If you bought one, then could you resist the little prayer, "Please God, let me win?"
"What a sorry thing to pray for," he figured. "You've already won the biggest lottery in the Universe, just being alive. On top of that you were born human. You were born in the U.S. of A, too -- richest country in the world. Yet you've lived in places where a man could piss in his own backyard whenever he wanted to. You may live in a city, now, but you've seen country life, and you'll see it again... no doubt."
"You've lived dangerously all your life: farming, drinking, whoring, doing the whole Vietnam thing, then the Navy and submarines. You've dirt bike raced and survived a broken neck. You scuba-dived where there were sharks, survived flooding casualties on a submarine, jumped out of an airplane many times and once out of one that later crashed with twelve good people aboard--several of them you know were more righteous than yourself. Then there have been truck accidents, biking accidents, and near misses aplenty. Even when you've merely been low on gas, and prayed for a way out in the middle of nowhere, help was provided... more than once. Sometimes, even without praying, your guardian angels were there"
To waste a prayer for wealth was to tempt God into never answering prayers again.
"Lord," the angels might say, "Jerry is praying to you."

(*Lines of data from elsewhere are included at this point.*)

(** [validateNonce] passes exactly when the claim is the string that is
    configured under ["nonce"], an absent claim counting as the empty
    string and an absent configuration entry as the empty string too.
    A claim of any other type never passes, and every failure is the
    nonce mismatch. *)
Theorem validateNonce_passes_iff (j : JwtVerifier W) (nonce : value) :
  let expected := index_string (ClaimsToValidate j) "nonce" in
  (validateNonce j nonce = None
   <-> (nonce = VNil /\ expected = EmptyString) \/ nonce = VString expected)
  /\ (validateNonce j nonce <> None ->
      exists shown, validateNonce j nonce = Some (ErrNonceMismatch shown expected))
  /\ (is_string nonce = false -> nonce <> VNil -> validateNonce j nonce <> None).
Proof.
  cbv zeta. unfold validateNonce.
  set (expected := index_string (ClaimsToValidate j) "nonce").
  destruct nonce as [|s|f|b|l|l|m|tag]; cbn [iface_eq_string is_string negb];
    try (split; [split; [discriminate|intros [[? _]|?]; discriminate]
                |split; [eauto|intros _ _; discriminate]]).
  - destruct (String.eqb_spec "" expected) as [E|N]; cbn [negb].
    + split; [split; [intros _; left; auto|reflexivity]|].
      split; [congruence|intros _ H; destruct (H eq_refl)].
    + split; [split; [discriminate|intros [[_ E]|E]; [congruence|discriminate E]]|].
      split; [eauto|intros _ H; destruct (H eq_refl)].
  - destruct (String.eqb_spec s expected) as [E|N]; cbn [negb].
    + split; [split; [intros _; right; congruence|reflexivity]|].
      split; [congruence|intros E'; discriminate E'].
    + split; [split; [discriminate|intros [[E _]|E]; [discriminate E|congruence]]|].
      split; [eauto|intros E'; discriminate E'].
Qed.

And the almighty might answer, "Don't worry, he's probably just just asking for money again.
But on a deeper level Jerry knew better. God was never distracted from anyone in need and could easily forgive even the occasional wrong-headed prayer. The reason God didn't see to it that he won the lottery had to do with God knowing what he needed more than what millions of dollars could buy, and it had to do with the whole free-will thing. Happiness wouldn't depend upon choices people made if they could game God, and maybe happiness was all about how we decide to live when decisions aren't easy. Besides, in leau of winning the lottery, Jerry could talk to God.
Maybe it wasn't God at work, then. The instant he learned that the computer-picked numbers were winners, he wondered whether it was a curse.
"Maybe I should give this all to charity," he was his first thought. The fear of evil at work prevented him from feeling any pleasure at all... at first.